[Start of Attachment]

(** Why a header proves no identity, and the message that says so. *)
Inductive refusal (cfg : AuthConfig) (header : string) : string → Prop :=
| refused_missing : header = "" → refusal cfg header "missing Authorization header"
| refused_malformed :
    header ≠ "" → no_byte " " header = true → refusal cfg header "malformed Authorization header"
| refused_scheme scheme cred :
    header = (scheme ++ " " ++ cred)%string → no_byte " " scheme = true →
    ToLower scheme ≠ "bearer" → ToLower scheme ≠ "apikey" →
    refusal cfg header ("unsupported auth scheme: " ++ scheme)
| refused_no_secret scheme token :
    header = (scheme ++ " " ++ token)%string → no_byte " " scheme = true → ToLower scheme = "bearer" →
    JWTSecret cfg = "" → refusal cfg header "JWT authentication not configured"
| refused_token scheme token now :
    header = (scheme ++ " " ++ token)%string → no_byte " " scheme = true → ToLower scheme = "bearer" →
    JWTSecret cfg ≠ "" → (∀ claims, ¬ valid_token (JWTSecret cfg) (JWTIssuer cfg) now token claims) →
    refusal cfg header "invalid or expired token"
| refused_no_keys scheme key :
    header = (scheme ++ " " ++ key)%string → no_byte " " scheme = true → ToLower scheme = "apikey" →
    APIKeys cfg = [] → refusal cfg header "API key authentication not configured"
| refused_key scheme key :
    header = (scheme ++ " " ++ key)%string → no_byte " " scheme = true → ToLower scheme = "apikey" →
    APIKeys cfg ≠ [] → (∀ e, e ∈ APIKeys cfg → ak_Key e ≠ key) → refusal cfg header "invalid API key".

(** ** Lemmas *)

Lemma validateAPIKey_snoc (key : string) (keys : list APIKeyEntry) (e : APIKeyEntry) :
  validateAPIKey key (keys ++ [e]) =
    if decide (ak_Key e = key) then Some e else validateAPIKey key keys.
Proof.
  unfold validateAPIKey. rewrite fold_left_app. simpl. pose proof (ConstantTimeCompare_eq key (ak_Key e)).
  destruct (Z.eqb_spec (ConstantTimeCompare key (ak_Key e)) 1); case_decide; naive_solver.
Qed.

(** The loop finds the last entry with the key. *)
Lemma validateAPIKey_Some (key : string) (keys : list APIKeyEntry) (e : APIKeyEntry) :
  validateAPIKey key keys = Some e ↔
  ∃ before after, keys = (before ++ e :: after)%list ∧ ak_Key e = key
    ∧ ∀ x, x ∈ after → ak_Key x ≠ key.
Proof.
  induction keys as [|x keys IH] using rev_ind.
  { split; [done|]. intros (b & a & Hk & _). by destruct b. }
  rewrite validateAPIKey_snoc. case_decide as Hx.
  - split.
    + intros [= ->]. exists keys, []. split; [done|]. split; [done|]. intros y. by rewrite elem_of_nil.
    + intros (b & a & Hk & He & Ha). destruct a as [|y a _] using rev_ind.
      { apply app_inj_tail in Hk as [_ <-]. done. }
      change (e :: a ++ [y])%list with ((e :: a) ++ [y])%list in Hk.
      rewrite (assoc_L (++)) in Hk. apply app_inj_tail in Hk as [_ <-].
      exfalso. apply (Ha x); [set_solver|done].
  - rewrite IH. split.
    + intros (b & a & -> & He & Ha). exists b, (a ++ [x])%list.
      split; [by rewrite <- (assoc_L (++))|]. split; [done|]. set_solver.
    + intros (b & a & Hk & He & Ha). destruct a as [|y a _] using rev_ind.
      { apply app_inj_tail in Hk as [_ <-]. done. }
      change (e :: a ++ [y])%list with ((e :: a) ++ [y])%list in Hk.
      rewrite (assoc_L (++)) in Hk. apply app_inj_tail in Hk as [-> <-].
      exists b, a. split; [done|]. split; [done|]. set_solver.
Qed.

Lemma validateAPIKey_None (key : string) (keys : list APIKeyEntry) :
  validateAPIKey key keys = None → ∀ e, e ∈ keys → ak_Key e ≠ key.
Proof.
  induction keys as [|x keys IH] using rev_ind; [by intros _ e ?%elem_of_nil|].
  rewrite validateAPIKey_snoc. case_decide as Hx; [done|]. intros Hn e He.
  apply elem_of_app in He as [He| ->%list_elem_of_singleton]; [by apply IH|done].
Qed.

Lemma identity_from_context (r : Request) (subject role method : string) :
  let ctx := Context (with_identity r subject role method) in
  SubjectFromContext ctx = subject ∧ RoleFromContext ctx = role ∧ AuthMethodFromContext ctx = method.
Proof. by repeat split. Qed.

Lemma SplitN2_cases (c : ascii) (s : string) :
  (∃ a b, SplitN c s 2 = [a; b] ∧ s = (a ++ String c b)%string ∧ no_byte c a = true)
  ∨ (SplitN c s 2 = [s] ∧ no_byte c s = true).
Proof.
  cbn [SplitN]. destruct (Cut c s) as [[a b]|] eqn:E.
  - left. exists a, b. split; [done|]. by apply Cut_Some.
  - right. split; [done|]. revert E. induction s as [|x s IH]; [done|]. simpl.
    unfold no_byte. simpl. destruct (Ascii.eqb x c); [done|].
    destruct (Cut c s) as [[]|]; [done|]. intros _. by apply IH.
Qed.

Lemma scheme_unique (c : ascii) (a b a' b' : string) :
  (a ++ String c b)%string = (a' ++ String c b')%string →
  no_byte c a = true → no_byte c a' = true → a = a' ∧ b = b'.
Proof.
  intros H Ha Ha'. pose proof (Cut_app c a b Ha) as E. rewrite H, Cut_app in E by done.
  by injection E as -> ->.
Qed.

(** What the middleware makes of a header: an identity it proves, or an error
    message because it proves none. *)
Definition auth_outcome (cfg : AuthConfig) (now : Z) (header : string)
    (out : string * string * string + string) : Prop :=
  match out with
  | inl (subject, role, method) => credentials cfg now header subject role method
  | inr _ => ∀ subject role method, ¬ credentials cfg now header subject role method
  end.

(** [m] passes that identity on, or sends that message with a 401. *)
Definition decides {S} `{HasClock S} (cfg : AuthConfig) (header : string) (next : Handler S)
    (r : Request) (w : ResponseWriter) (s : S) (m : hio S unit) : Prop :=
  ∃ out s', (s' = s ∨ s' = (time_Now s).2)
    ∧ auth_outcome cfg (Unix (time_Now s).1) header out
    ∧ m (w, s) =
        match out with
        | inl (subject, role, method) => next (with_identity r subject role method) (w, s')
        | inr msg => (tt, (json_written w 401 (error_json msg), s'))
        end.

Lemma credentials_cases (cfg : AuthConfig) (now : Z) (scheme cred subject role method : string) :
  no_byte " " scheme = true →
  credentials cfg now (scheme ++ " " ++ cred) subject role method →
  (ToLower scheme = "bearer" ∧ JWTSecret cfg ≠ "" ∧
     ∃ c, valid_token (JWTSecret cfg) (JWTIssuer cfg) now cred c
          ∧ subject = cl_Subject c ∧ role = cl_Role c ∧ method = AuthMethodJWT)
  ∨ (ToLower scheme = "apikey" ∧
     ∃ e, validateAPIKey cred (APIKeys cfg) = Some e
          ∧ subject = ak_Subject e ∧ role = ak_Role e ∧ method = AuthMethodAPIKey).
Proof.
  intros Hs Hc. inversion Hc as [sch tok c Hh Hn Hl Hsec Hv|sch k e b a Hh Hn Hl Hk He Ha]; subst.
  - apply scheme_unique in Hh as [-> ->]; [|done..]. left. split; [done|]. split; [done|]. by exists c.
  - apply scheme_unique in Hh as [-> ->]; [|done..]. right. split; [done|]. exists e.
    split; [|done]. apply validateAPIKey_Some. by exists b, a.
Qed.

Section decisions.
Context {S : Type} `{HasClock S}.
Variables (cfg : AuthConfig) (next : Handler S) (r : Request) (w : ResponseWriter) (s : S).
Hypothesis Hw : unsent w.

Lemma decides_reject (header msg : string) :
  (∀ sub role m, ¬ credentials cfg (Unix (time_Now s).1) header sub role m) →
  decides cfg header next r w s (writeAuthError 401 msg).
Proof.
  intros Hno. exists (inr msg), s. split; [by left|]. split; [done|]. by apply writeAuthError_eq.
Qed.

Lemma decides_bearer (scheme cred : string) :
  no_byte " " scheme = true → ToLower scheme = "bearer" →
  decides cfg (scheme ++ " " ++ cred) next r w s (auth_bearer cfg next r cred).
Proof.
  intros Hn Hb. unfold auth_bearer. destruct (String.eqb_spec (JWTSecret cfg) "") as [Hsec|Hsec].
  { apply decides_reject. intros sub role m Hc.
    apply credentials_cases in Hc as [(_ & Hs & _)|(Ha & _)]; congruence. }
  unfold decides. rewrite run_hseq, run_on_state.
  pose proof (validateJWT_Ok cred (JWTSecret cfg) (JWTIssuer cfg) s) as Hv.
  pose proof (validateJWT_state cred (JWTSecret cfg) (JWTIssuer cfg) s) as Hst.
  destruct (validateJWT _ _ _ s) as [[c|e] s']; cbn [fst snd] in *.
  - exists (inl (cl_Subject c, cl_Role c, AuthMethodJWT)), s'. split; [done|]. split; [|done].
    by apply by_token with scheme cred; [..|apply Hv].
  - exists (inr "invalid or expired token"), s'. split; [done|]. split; [|by apply writeAuthError_eq].
    intros sub role m Hc. apply credentials_cases in Hc as [(_ & _ & c & Hc & _)|(Ha & _)];
      [|congruence|done]. by apply Hv in Hc.
Qed.

Lemma decides_apikey (scheme cred : string) :
  no_byte " " scheme = true → ToLower scheme = "apikey" →
  decides cfg (scheme ++ " " ++ cred) next r w s (auth_apikey cfg next r cred).
Proof.
  intros Hn Ha. unfold auth_apikey.
  destruct (validateAPIKey cred (APIKeys cfg)) as [e|] eqn:Ek.
  - exists (inl (ak_Subject e, ak_Role e, AuthMethodAPIKey)), s. split; [by left|].
    apply validateAPIKey_Some in Ek as (b & a & Hk & He & Hlast).
    split; [by apply by_key with scheme cred b a|]. rewrite Hk. unfold len_list.
    rewrite length_app. cbn [List.length]. by rewrite (proj2 (Z.eqb_neq _ _)) by lia.
  - assert (Hno : ∀ sub role m,
      ¬ credentials cfg (Unix (time_Now s).1) (scheme ++ " " ++ cred) sub role m).
    { intros sub role m Hc.
      apply credentials_cases in Hc as [(? & _)|(_ & e & He & _)]; [congruence..|done]. }
    destruct (_ =? 0); by apply decides_reject.
Qed.

(** [Auth] outside the skipped paths. *)
Lemma Auth_decides :
  existsb (String.eqb (Path r)) (SkipPaths cfg) = false →
  decides cfg (header_Get (ReqHeader r) "Authorization") next r w s (Auth cfg next r).
Proof.
  intros Hskip. unfold Auth. rewrite Hskip. set (h := header_Get _ _). clearbody h.
  destruct (String.eqb_spec h "") as [->|Hne].
  { apply decides_reject. intros sub role m Hc.
    inversion Hc as [sch ? ? Hh|sch ? ? ? ? Hh]; by destruct sch. }
  destruct (SplitN2_cases " " h) as [(scheme & cred & -> & -> & Hn)|[-> Hn]]; last first.
  { apply decides_reject. intros sub role m Hc.
    inversion Hc as [sch ? ? Hh|sch ? ? ? ? Hh]; subst h;
      rewrite no_byte_app in Hn; apply andb_prop in Hn as [_ Hn]; discriminate Hn. }
  destruct (String.eqb_spec (ToLower scheme) "bearer") as [Hb|Hb]; [by apply decides_bearer|].
  destruct (String.eqb_spec (ToLower scheme) "apikey") as [Ha|Ha]; [by apply decides_apikey|].
  apply decides_reject. intros sub role m Hc.
  apply credentials_cases in Hc as [(? & _)|(? & _)]; [congruence..|done].
Qed.
End decisions.

(** A header proves at most one identity, whenever. *)
Lemma credentials_functional (cfg : AuthConfig) (now now' : Z) (h s1 r1 m1 s2 r2 m2 : string) :
  credentials cfg now h s1 r1 m1 → credentials cfg now' h s2 r2 m2 → s1 = s2 ∧ r1 = r2 ∧ m1 = m2.
Proof.
  intros H1 H2.
  assert (∃ scheme cred, h = (scheme ++ " " ++ cred)%string ∧ no_byte " " scheme = true)
    as (scheme & cred & -> & Hn) by (inversion H1; eauto).
  apply credentials_cases in H1 as [(L1 & _ & c1 & V1 & -> & -> & ->)|(L1 & e1 & V1 & -> & -> & ->)]; [| |done];
  apply credentials_cases in H2 as [(L2 & _ & c2 & V2 & -> & -> & ->)|(L2 & e2 & V2 & -> & -> & ->)];
    try done; try congruence.
  - by rewrite (valid_token_functional _ _ _ _ _ _ _ _ V1 V2).
  - rewrite V1 in V2. by injection V2 as ->.
Qed.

[End of Attachment]

### TASK DESCRIPTION
Could you report all lines of the listing that hold "next"?

### TASK RESULT
Definition decides {S} `{HasClock S} (cfg : AuthConfig) (header : string) (next : Handler S)
        | inl (subject, role, method) => next (with_identity r subject role method) (w, s')
Variables (cfg : AuthConfig) (next : Handler S) (r : Request) (w : ResponseWriter) (s : S).
  decides cfg header next r w s (writeAuthError 401 msg).
  decides cfg (scheme ++ " " ++ cred) next r w s (auth_bearer cfg next r cred).
  decides cfg (scheme ++ " " ++ cred) next r w s (auth_apikey cfg next r cred).
  decides cfg (header_Get (ReqHeader r) "Authorization") next r w s (Auth cfg next r).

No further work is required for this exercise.